Nel quadro di DeloitteKieran guida gli sforzi di trasformazione dell'IA per la divisione Cyber ​​statunitense. Supervisiona la progettazione, lo sviluppo e l'implementazione sul mercato di soluzioni di IA e automazione, aiutando i clienti a migliorare le proprie capacità informatiche e ad adottare tecnologie di IA/IA di generazione, gestendo efficacemente i rischi associati.

Esternamente, Kieran aiuta i clienti a evolvere le loro strategie di sicurezza tradizionali per supportare la trasformazione digitale, modernizzare le supply chain, accelerare il time-to-market, ridurre i costi e raggiungere altri obiettivi aziendali critici.

Con gli agenti di intelligenza artificiale che diventano sempre più autonomi, quali nuove categorie di minacce alla sicurezza informatica stanno emergendo che le aziende potrebbero non comprendere ancora appieno?

I rischi associati all'utilizzo di nuove tecnologie legate all'intelligenza artificiale per progettare, costruire, distribuire e gestire gli agenti possono essere compresi, ma la loro operatività è tutta un'altra questione.

L'agenzia e l'autonomia degli agenti di IA – la capacità degli agenti di percepire, decidere, agire e operare indipendentemente dagli esseri umani – possono creare difficoltà nel mantenere la visibilità e il controllo sulle relazioni e le interazioni che i modelli/agenti intrattengono con utenti, dati e altri agenti. Con il continuo moltiplicarsi degli agenti all'interno dell'azienda, connettendo più piattaforme e servizi con crescente autonomia e diritti decisionali, questo diventerà sempre più difficile. Le minacce associate a un'agenzia/autonomia di IA scarsamente protetta, eccessiva o ombra sono numerose. Tra queste, possono rientrare la fuga di dati, la manipolazione degli agenti (tramite iniezione di prompt, ecc.) e catene di attacchi agente-agente. Non tutte queste minacce sono presenti qui e ora, ma le aziende dovrebbero considerare come gestirle man mano che adottano e sviluppano le capacità basate sull'IA.

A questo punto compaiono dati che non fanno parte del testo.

(* ===== verification/EffectProtocol.v ===== *)
(** The effect subsystem as a transition system: its calls interleaved with
    changes of its surroundings, the states it reaches, and the protocol it
    refines. *)
From S2P Require Import Prelude StateError EconomicsModel EffectModel EffectAdapter EffectStore EffectManager.
From S2P Require Import EffectExample EffectLogic EffectFacts.

Section protocol.
Context {Value Actor X : Type} {libs : EffectLibs Value} {env : EffectEnv} {host : EffectHost Value Actor}.
Context (registry : EffectAdapterRegistry Value X).
#[local] Abbreviation Effect := (Effect Value).
#[local] Abbreviation World := (World Value Actor X).
#[local] Abbreviation eff := (eff World).

(** The entry points of the manager, and the detachment experimentation uses. *)
Inductive call :=
  | CallPropose (request : EffectRequest Value) (c : EffectContext)
  | CallPrepare (id : string) (c : EffectContext)
  | CallProposeAndPrepare (request : EffectRequest Value) (c : EffectContext)
  | CallAuthorize (a : CommitAuthority.t) (ids : list string)
  | CallCommit (id : string) (a : option CommitAuthorization) (c : EffectContext)
  | CallReconcile (id : string)
  | CallDiscard (id : string) (c : EffectContext)
  | CallCompensate (id : string) (c : EffectContext)
  | CallDiscardReality (rid : string)
  | CallCleanupOrphans
  | CallDetach (id : string)
  | CallCreatePlan (es : list string) (deps : list EffectDependency) (a : EffectAtomicity.t)
  | CallCommitPlan (p : EffectPlan) (a : CommitAuthorization) (c : EffectContext).

Definition ignore {A} (m : eff A) : eff unit := m ≫= fun _ => mret tt.
Definition run_call (x : call) : eff unit :=
  match x with
  | CallPropose q c => ignore (propose registry q c)
  | CallPrepare id c => ignore (prepare registry id c)
  | CallProposeAndPrepare q c => ignore (propose_and_prepare registry q c)
  | CallAuthorize a ids => ignore (authorize a ids)
  | CallCommit id a c => ignore (commit registry id a c)
  | CallReconcile id => ignore (reconcile registry id)
  | CallDiscard id c => ignore (discard registry id c)
  | CallCompensate id c => ignore (compensate registry id c)
  | CallDiscardReality rid => ignore (discard_reality registry rid)
  | CallCleanupOrphans => ignore (cleanup_orphans registry)
  | CallDetach id => ignore (detach_prepared_effect id)
  | CallCreatePlan es deps a => ignore (create_plan es deps a)
  | CallCommitPlan p a c => ignore (commit_plan registry p a c)
  end.

(** A call runs, failed or not; or the surroundings change anything but the
    effects, their events and their receipts. *)
Inductive system_step : World -> World -> Prop :=
  | step_call x w : system_step w (run_call x w).2
  | step_around w w' : same_books w w' -> system_step w w'.

Record initial (w : World) : Prop := {
  init_effects : w_effects w = ∅;
  init_events : w_events w = ∅;
  init_receipts : w_receipts w = ∅;
}.

Lemma initial_wf w : initial w -> wf w.
Proof.
  intros [He Hv Hr]. split; unfold events_of; intros id; rewrite ?He, ?Hv, ?Hr, ?lookup_empty.
  - done.
  - by intros [? ?].
  - by intros i ev.
  - done.
  - by intros [? ?].
Qed.

Lemma ignore_keeps {A} (m : eff A) : keeps m -> keeps (ignore m).
Proof.
  intros Hm. eapply triple_bind; [by apply keeps_triple; [exact _|]|]. intros a. by apply hoare_ret_post.
Qed.
Lemma run_call_keeps x : keeps (run_call x).
Proof.
  destruct x; apply ignore_keeps; auto using propose_keeps, prepare_keeps,
    propose_and_prepare_keeps, authorize_keeps, commit_keeps, reconcile_keeps, discard_keeps,
    compensate_keeps, discard_reality_keeps, cleanup_orphans_keeps, detach_prepared_effect_keeps,
    create_plan_keeps, commit_plan_keeps.
Qed.

Lemma step_kept w w' : wf w -> system_step w w' -> wf w' /\ kept w w'.
Proof.
  intros Hw Hs. destruct Hs as [x w|w w' Hs]; [|by apply same_books_kept].
  by destruct (run_call_keeps x w Hw I) as (? & ? & _).
Qed.
Lemma run_kept w w' : wf w -> rtc system_step w w' -> wf w' /\ kept w w'.
Proof.
  intros Hw. induction 1 as [w|w w1 w2 Hs _ IH]; [done|].
  destruct (step_kept _ _ Hw Hs) as [Hw1 Hk1]. destruct (IH Hw1) as [? Hk2]. split; [done|]. by transitivity w1.
Qed.

(** * Theorems *)

(** C14. Every state the effect subsystem reaches from empty tables is
    well-formed, whatever calls ran, failed or interleaved with changes of the
    surroundings: rows carry their key, events belong to an existing effect and
    are numbered from one without gap, the log of an effect holds exactly one
    COMMITTED event when it is committed or compensated and none otherwise (and
    likewise for COMPENSATED and DISCARDED), and only such effects have a
    commit receipt. *)
Theorem reachable_well_formed w0 w : initial w0 -> rtc system_step w0 w -> wf w.
Proof. intros H0 Hr. by destruct (run_kept w0 w (initial_wf w0 H0) Hr). Qed.

(** C16. The subsystem refines the abstract commit protocol: seen through the
    phases of its effects, every run from a reachable state is a run of the
    protocol; and along it logs only grow at their end, receipts never change,
    and an effect keeps its identity and the fields its authorization is bound
    to. *)
Theorem system_refines_protocol (w0 w w' : World) :
  initial w0 -> rtc system_step w0 w -> rtc system_step w w' ->
  rtc protocol_step (abs w) (abs w') /\
  (forall id, events_of w id `prefix_of` events_of w' id) /\
  w_receipts w ⊆ w_receipts w' /\
  (forall id e, w_effects w !! id = Some e ->
     exists e', w_effects w' !! id = Some e' /\ same_scope e e').
Proof.
  intros H0 Hr Hr'. destruct (run_kept w0 w (initial_wf w0 H0) Hr) as [Hw _].
  destruct (run_kept w w' Hw Hr') as [_ [E V R P]]. split_and!; [done..|].
  intros id e He. destruct (E id e He) as (e' & ? & ? & _). eauto.
Qed.

Lemma closed_not_done (x : EffectLifecycle.t) :
  x ∈ [EffectLifecycle.Rejected; EffectLifecycle.Discarded] ->
  x ∈ [EffectLifecycle.Committed; EffectLifecycle.Compensated] -> False.
Proof. by destruct x; rewrite !list_elem_of_In; cbn; intuition. Qed.

Lemma closed_final x y : rtc (fun x y => EffectLifecycle.allows x y = true) x y ->
  x ∈ [EffectLifecycle.Rejected; EffectLifecycle.Discarded] -> x = y.
Proof.
  intros [|x1 x2 x3 Hs _] Hx; [done|]. exfalso.
  apply elem_of_cons in Hx as [->|[->|[]%not_elem_of_nil]%elem_of_cons]; by destruct x2.
Qed.

(** A rejected or discarded effect is closed for good: in every later state
    it has the same lifecycle, it has no commit receipt, and its log never
    shows a commit; a committed effect, on the other hand, was never rejected
    or discarded and is committed exactly once, compensated at most once. *)
Theorem closed_effects_stay_closed (w0 w w' : World) id e :
  initial w0 -> rtc system_step w0 w -> rtc system_step w w' -> w_effects w !! id = Some e ->
  exists e', w_effects w' !! id = Some e' /\
    (lifecycle e ∈ [EffectLifecycle.Rejected; EffectLifecycle.Discarded] ->
       lifecycle e' = lifecycle e /\ w_receipts w' !! id = None /\
       count_events EffectEventType.Committed (events_of w' id) = 0) /\
    (w_receipts w !! id <> None ->
       lifecycle e' ∈ [EffectLifecycle.Committed; EffectLifecycle.Compensated] /\
       w_receipts w' !! id = w_receipts w !! id /\
       count_events EffectEventType.Committed (events_of w' id) = 1 /\
       count_events EffectEventType.Discarded (events_of w' id) = 0).
Proof.
  intros H0 Hr Hr' He. destruct (run_kept w0 w (initial_wf w0 H0) Hr) as [Hw _].
  destruct (run_kept w w' Hw Hr') as [Hw' [E _ R _]].
  destruct (E id e He) as (e' & He' & _ & Hl). exists e'.
  destruct (wf_log w' Hw' id e' He') as (Hc & _ & Hd). split_and!; [done| |].
  - intros Hx. pose proof (closed_final _ _ Hl Hx) as Hxl. rewrite <- Hxl in *. split_and!; [done| |].
    + apply eq_None_not_Some. intros (e2 & He2 & Hl2)%(wf_receipts w' Hw' id).
      simplify_eq. rewrite <- Hxl in Hl2. by eapply closed_not_done.
    + rewrite Hc. rewrite decide_False; [done|]. intros ?. by eapply closed_not_done.
  - intros [x Hx]%not_eq_None_Some. pose proof (lookup_weaken _ _ _ _ Hx R) as Hx'.
    destruct (wf_receipts w' Hw' id) as (e2 & He2 & Hl2); [by eexists|]. simplify_eq.
    split_and!; [done|congruence| |].
    + by rewrite Hc, decide_True.
    + rewrite Hd, decide_False; [done|]. intros Hx2. rewrite Hx2 in Hl2. set_solver.
Qed.
End protocol.

(** * Runs of the example world *)
Module EffectProtocolExamples.
Import EffectExample.
#[local] Abbreviation run x w := ((run_call registry x w).2).

(** One effect proposed and prepared, then discarded; another committed. *)
Definition w1 := run (CallProposeAndPrepare (request (Some "r1") "new" EffectFault.None_) user_context) start.
Definition the_id : string := default "" (head (fst <$> map_to_list (w_effects w1))).
Definition w2 := run (CallDiscard the_id user_context) w1.
Definition w3 := run (CallPrepare the_id user_context) w2.

Lemma start_initial : initial start.
Proof. by split. Qed.
Lemma start_w1 : rtc (system_step registry) start w1.
Proof. apply rtc_once, step_call. Qed.
Lemma start_w2 : rtc (system_step registry) start w2.
Proof. eapply rtc_r; [apply start_w1|apply step_call]. Qed.

Lemma reachable_well_formed_witness :
  wf w1 /\ is_Some (w_effects w1 !! the_id) /\ length (events_of w1 the_id) = 3.
Proof.
  split; [apply (reachable_well_formed registry start w1 start_initial start_w1)|].
  split; [by eexists; vm_compute|by vm_compute].
Defined.

Lemma system_refines_protocol_witness :
  abs w1 !! the_id = Some Phase.Staged /\ abs w2 !! the_id = Some Phase.Closed /\
  rtc protocol_step (abs w1) (abs w2) /\
  (forall id, events_of w1 id `prefix_of` events_of w2 id) /\
  w_receipts w1 ⊆ w_receipts w2 /\
  (forall id e, w_effects w1 !! id = Some e ->
     exists e', w_effects w2 !! id = Some e' /\ same_scope e e').
Proof.
  split; [by vm_compute|split; [by vm_compute|]].
  apply (system_refines_protocol registry start w1 w2 start_initial start_w1).
  apply rtc_once, step_call.
Defined.

Lemma closed_effects_stay_closed_witness :
  match w_effects w2 !! the_id with
  | Some e => lifecycle e = EffectLifecycle.Discarded /\
      exists e', w_effects w3 !! the_id = Some e' /\
        (lifecycle e ∈ [EffectLifecycle.Rejected; EffectLifecycle.Discarded] ->
           lifecycle e' = lifecycle e /\ w_receipts w3 !! the_id = None /\
           count_events EffectEventType.Committed (events_of w3 the_id) = 0) /\
        (w_receipts w2 !! the_id <> None ->
           lifecycle e' ∈ [EffectLifecycle.Committed; EffectLifecycle.Compensated] /\
           w_receipts w3 !! the_id = w_receipts w2 !! the_id /\
           count_events EffectEventType.Committed (events_of w3 the_id) = 1 /\
           count_events EffectEventType.Discarded (events_of w3 the_id) = 0)
  | None => False end.
Proof.
  destruct (w_effects w2 !! the_id) as [e|] eqn:He; [|by vm_compute in He].
  split; [vm_compute in He; by injection He as <-|].
  apply (closed_effects_stay_closed registry start w2 w3 the_id e start_initial start_w2);
    [apply rtc_once, step_call|done].
Defined.
End EffectProtocolExamples.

La gestione delle identità AI è un altro rischio che dovrebbe essere attentamente considerato. Identificare, definire e gestire le identità macchina degli agenti AI diventerà più complesso con l'aumento del numero di agenti distribuiti e utilizzati nelle aziende. La natura effimera dei modelli/componenti AI, che vengono attivati ​​e disattivati ​​ripetutamente in circostanze variabili, comporterà difficoltà nel mantenimento di questi ID modello. Le identità modello sono necessarie per monitorare l'attività e il comportamento degli agenti sia dal punto di vista della sicurezza che dell'affidabilità. Se non implementate e monitorate correttamente, l'individuazione di potenziali problemi (prestazioni, sicurezza, ecc.) sarà molto complessa.

Quanto dovremmo preoccuparci degli attacchi di avvelenamento dei dati nei processi di addestramento dell'intelligenza artificiale e quali sono le migliori strategie di prevenzione?

L'avvelenamento dei dati rappresenta uno dei diversi modi per influenzare/manipolare i modelli di intelligenza artificiale all'interno del ciclo di vita dello sviluppo dei modelli. L'avvelenamento si verifica in genere quando un malintenzionato inserisce dati dannosi nel set di addestramento. Tuttavia, è importante notare che, oltre ad attori avversari espliciti, l'avvelenamento dei dati può verificarsi a causa di errori o problemi sistemici nella generazione dei dati. Man mano che le organizzazioni diventano sempre più affamate di dati e cercano dati utilizzabili in più luoghi (ad esempio, annotazioni manuali esternalizzate, set di dati sintetici acquistati o generati, ecc.), la possibilità di avvelenare involontariamente i dati di addestramento aumenta e potrebbe non essere sempre facilmente diagnosticabile.

Prendere di mira le pipeline di addestramento è un vettore di attacco primario utilizzato dagli avversari per esercitare un'influenza sia subdola che palese. La manipolazione dei modelli di IA può portare a risultati che includono falsi positivi, falsi negativi e altre influenze nascoste più subdole che possono alterare le previsioni dell'IA.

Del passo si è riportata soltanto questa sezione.